About a year ago, I learned of the annual Handel aria competition in London, which is part of a month-long celebration of Handel (below). Thanks to Paul and Cheryl Rowe, we have been able to create our own competition to encourage young singers as part of the annual Madison Early Music Festival.

They have generously welcomed the idea and worked to make it happen, and I believe it will result in additional interest and enthusiasm for the Festival in the coming years. We were delighted to have almost 50 singers audition this year, and anticipate an increase in future years.

handel big 2

Do you yourselves have a favorite Handel aria or favorite Handel arias?

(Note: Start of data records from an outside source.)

Lemma gate_inv_new : 0 ≤ now0 → gate_inv [] (new_gate now0 timeout_ms long).
Proof. intros. by split. Qed.

(** What a gate that has seen the samples may answer. *)
Definition answered (tr : list Sample) (r : option bool) (g : PresenceGate) : Prop :=
  match r with
  | None => gate_inv tr g
  | Some false => phase g = Finished
  | Some true => phase g = Finished ∧ gesture tr long ∧ Forall (in_window now0 timeout_ms) tr ∧ clock_forward tr
  end.

(** A level that has been there since sample [i] may complete the phase. *)
Lemma advance_inv tr s l g i :
  release_ms g = 30 → press_ms g = (if long then 5000 else 30) → long_hold g = long →
  (∀ p, phase_ok (tr ++ [s]) p → gate_inv (tr ++ [s]) (with_phase p g)) → phase_ok (tr ++ [s]) (phase g) →
  current (tr ++ [s]) l (since g) i →
  (∀ ms, ms ≤ sm_now s - since g → held (tr ++ [s]) l ms i (length tr)) →
  Forall (in_window now0 timeout_ms) (tr ++ [s]) → clock_forward (tr ++ [s]) →
  let '(r, g') := advance_phase l (sm_now s - since g) g in answered (tr ++ [s]) r g'.
Proof.
  intros Hr2 Hpr2 Hlg2 Hinv Hph2 Hi' Hheld Hw' Hc'.
  assert (gate_inv (tr ++ [s]) g) as Hsame.
  { replace g with (with_phase (phase g) g) by by destruct g. by apply Hinv. }
  unfold advance_phase, answered. rewrite Hr2, Hpr2, Hlg2.
  destruct (phase g); [..|done]; simpl in Hph2;
    (destruct (_ && _) eqn:E2; [|exact Hsame]); bool_to_prop; subst l.
  - apply (Hinv AwaitPress). exists i, (length tr). by apply Hheld.
  - destruct Hph2 as (i1 & j1 & H1'). 
    pose proof (held_before _ _ _ _ _ _ _ _ Hi' H1' ltac:(done)) as Hlt.
    destruct long eqn:Elong.
    + apply (Hinv FinalRelease). split; [done|]. exists i1, j1, i, (length tr). split; [done|]. split; [done|]. by apply Hheld.
    + split; [done|]. split; [|done]. exists i1, j1, i, (length tr). split; [done|]. split; [done|].
      split; [by apply Hheld|done].
  - destruct Hph2 as (Hlg & i1 & j1 & i2 & j2 & H1' & H12 & H2').
    pose proof (held_before _ _ _ _ _ _ _ _ Hi' H2' ltac:(done)) as Hlt.
    split; [done|]. split; [|done]. exists i1, j1, i2, j2. split; [done|]. split; [done|].
    rewrite Hlg. split; [done|]. exists i, (length tr). split; [done|]. by apply Hheld.
Qed.
Lemma maintenance_body_wp p c request w :
  0 ≤ ci_now c → Exists (ends (ci_now c) 30000) (ci_readings c) →
  wp (maintenance_body p c request) (λ r w', maintenance_effect p c request w r w') w.
Proof.
  intros Hnow Hlate.
  assert (∀ e w', only_read w w' → maintenance_effect p c request w (Err e) w') as Herr.
  { intros e w' (Hm & Hf & Ha). split; [done|]. split; [done|]. intros [?|[?|(q & ? & _)]]; done. }
  unfold maintenance_body. apply wp_bind, wp_return_if; intros Hidle; [by apply Herr|].
  apply negb_false_iff in Hidle.
  apply wp_bind, wp_ok_or; [intros expected Hexp|by intros; apply Herr].
  apply wp_bind. eapply wp_mono; [apply qualify_wp|]. intros [first|e] w1 [W1 Hfirst]; [|by apply Herr].
  destruct expected as [expected|].
  - apply requested_two in Hexp as (cmd & d0 & d1 & Hreq & Hcmd & -> & Hl0 & Hl1); [|apply sha256_length].
    apply wp_bind, wp_bind, confirm_wp; [done|done|]. intros b w2 W2 Hgest.
    pose proof (only_read_trans _ _ _ W1 W2) as W.
    apply wp_bind, wp_return_if; intros Hb; [by apply Herr|]. apply negb_false_iff in Hb.
    destruct (Hgest Hb) as (pre & Hpre & Hg).
    apply wp_bind. eapply wp_mono; [apply qualify_wp|]. intros [second|e] w3 [W3 Hsecond];
      [|apply Herr; by eapply only_read_trans].
    specialize (Hsecond second eq_refl). rewrite (proj1 W) in Hsecond.
    pose proof (only_read_trans _ _ _ W W3) as W4.
    apply wp_bind, wp_return_if; intros _; [by apply Herr|].
    apply wp_bind, wp_return_if; intros Hcancel; [by apply Herr|].
    apply wp_ret. subst request. cbn [byte_at nth]. change (byte_at (cmd :: ?l) 0) with cmd.
    destruct (Z.eqb_spec cmd PROGRAM) as [->|Hne].
    + pose proof Hsecond as (plan & v0 & v1 & _ & _ & _ & _ & _ & _ & _ & _ & _ & _ & _ & Hwords).
      apply wp_bind, wp_bind. eapply wp_mono; [by apply program_spec|].
      intros r w5 (Hm & Ha & Hburn & Hlatch & Hbefore & x & -> & Hx).
      destruct W4 as (Hm4 & Hf4 & Ha4). rewrite Hf4 in *. rewrite Ha4 in Hlatch.
      assert (∀ r, (∀ q', r = Ok q' → q' = second ∧ ef_fuses (w_efuse w5) = pc_after (qf_change second)) →
        maintenance_effect p c (PROGRAM :: sha256 (pl_scope p) ++ d0 ++ d1) w r w5) as Heff.
      { intros r Hr. split; [congruence|]. split; [done|]. intros _. exists d0, d1, pre, second.
        split_and!; try done. }
      destruct x as [[]|e]; [apply wp_ret, wp_ret|apply wp_throw]; apply Heff; [|done].
      intros q' [= <-]. split; [done|by apply Hx].
    + apply wp_bind, wp_ret, wp_ret. destruct W4 as (Hm4 & Hf4 & Ha4). split; [done|]. split; [done|].
      intros [?|[?|(q & _ & Hb0)]]; done.
  - apply requested_inspect in Hexp as ->. apply wp_bind, wp_ret. change (byte_at [INSPECT] 0 =? PROGRAM) with false.
    apply wp_bind, wp_ret, wp_ret. destruct W1 as (Hm & Hf & Ha). split; [done|]. split; [done|].
    intros [?|[?|(q & _ & Hb0)]]; done.
Qed.

(** C26: Nothing a maintenance request does can change a slot, and it burns a fuse, takes the
    per-boot latch or reports a programmed counter only for an authorised PROGRAM
    request: 97 bytes bound to this plan and to the digests of both images, while no
    update is in progress, after a complete long-hold gesture that was not cancelled,
    with both slots holding authentic images of those digests whose secure versions still
    boot at the target.  Then nothing but bits of the prepared counter change is
    burnt, success means BLOCK0 is exactly the planned value, and a second attempt in
    the same boot burns nothing. *)
Theorem maintenance_authorised p c request w :
  0 ≤ ci_now c → Exists (ends (ci_now c) 30000) (ci_readings c) →
  ∃ out w', maintenance_handle p c request w = Some (out, w') ∧
    match out with
    | None => is_maintenance request = false ∧ w' = w
    | Some response => ∃ r, response = maintenance_response p request r ∧ maintenance_effect p c request w r w'
    end.
Proof.
  intros Hnow Hlate. unfold maintenance_handle. destruct (is_maintenance request); cbn [negb]; [|by eexists _, _].
  destruct (wp_elim _ _ _ (maintenance_body_wp p c request w Hnow Hlate)) as (r & w' & -> & He).
  cbn [mbind option_bind]. eexists _, _. split; [done|]. by exists r.
Qed.
End maintenance.

(** ** Witness: the model flash and the model device *)

#[export] Instance model_maintenance_flash : MaintenanceFlash model := {|
  mf_qualified_layout := λ m, (Some (mkQualifiedLayout 0 (3, 2)), m);
  mf_spiflash_read := λ _ m, (Some (replicate 256 0), m);
|}.

#[export] Instance model_maintenance_view : MaintenanceView model.
Proof.
  split; [by intros s r s' [= _ <-]| |by intros o s r s' [= _ <-]]. intros s q s' [= <- _]. by left.
Qed.

Definition sample_world : World (F := model) (D := efuse_model) :=
  mkWorld (mkModel 0 (λ _ _, 0xff) (mkUpdateLayout 0 1 1)) sample_device false new_hardware.
Definition sample_platform : Platform := mkPlatform (zeros 164) (zeros 32) [] 1 0 80000000.
Definition sample_circumstances : Circumstances :=
  mkCircumstances true 100 [mkReading false 200 false; mkReading false 40000 false] false.

Lemma maintenance_authorised_witness :
  ∃ out w', maintenance_handle sample_platform sample_circumstances [INSPECT] sample_world = Some (out, w') ∧
    match out with
    | None => is_maintenance [INSPECT] = false ∧ w' = sample_world
    | Some response => ∃ r, response = maintenance_response sample_platform [INSPECT] r ∧
        maintenance_effect sample_platform sample_circumstances [INSPECT] sample_world r w'
    end.
Proof.
  apply (maintenance_authorised sample_platform sample_circumstances [INSPECT] sample_world);
    [vm_compute; discriminate|]. right. left. left. vm_compute. discriminate.
Defined.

Do you have favorite performers of those arias you could recommend recordings of?

A few years back I was lucky to attend the Lyric Opera’s production of Handel’s “Hercules,” conducted by Harry Bicket.  He brought with him a soprano, for a supporting role, who stunned the audience with her gorgeous voice:  Lucy Crowe (below).

Her latest recording project, Handel’s “Il pastor fido,” is one that I am highly recommending for the talent of the young singers and musicians, as well as the sonic beauty of the performance space: the Temple Church in London.  (There is also an interesting YouTube video of the making of the recording:

http://www.youtube.com/watch?v=CVRZzt90SNw

lucy crowe

In addition to those singers mentioned, I really enjoy hearing Joyce DiDonato, David Daniels (below), Ian Bostridge, Andreas Scholl, Mark Padmore, Lorraine Hunt-Lieberson, Sandrine Piau, Maite Beaumont … the list is long and growing larger!  A good starting CD might be Harmonia Mundi’s CD box “Handel: Famous Arias.”

David Daniels

Is there anything else you would like to say or add?

I’ve been taking singing lessons from Ben Luedcke (below) for about four years, and have been in all three of his choirs: Madison Choral Arts Society, UW Men’s Choir and Madison Summer Choir (the latter two he founded).

Ben Luedcke.1jpg

I’m a tenor, and the Handel I’ve attempted includes: “As Steals the Morn” (a gorgeous duet, sung by Ian Bostridge and Lynne Dawson in a YouTube video at the bottom); “Waft Her, Angels” (a plaintive aria from the oratorio “Jeptha,” which we just saw in Boston by the Handel and Haydn Society and which will be sung by our tenor on Monday); AND I’ve sung the soprano part an octave down in these duets: “Io t’abbraccio” and “Son nata a lagrimar” (the lament from “Giulio Cesare”) … I love the duets, and it works surprisingly well to “flip” parts!

Handel was a master of every voice range and expresses a wide range of emotions.  His arias are very approachable and engaging, and many are extremely moving.  It is so good to see the increase in appreciation for Handel’s genius, beyond just “Messiah,” (which everyone knows and loves).  I loved the Madison Opera’s and John DeMain’s production of “Acis and Galatea,” and look forward to more local productions of Handel, including the University Opera’s upcoming presentation of “Ariodante” on  October 25–29.

http://www.music.wisc.edu/opera

Along with hearing more Handel, I hope more people will try singing his gorgeous arias and duets.  I’ve only been singing a few years, but have attempted a few of them with credible results. They are not beyond the average singer, and they are greatly satisfying to sing.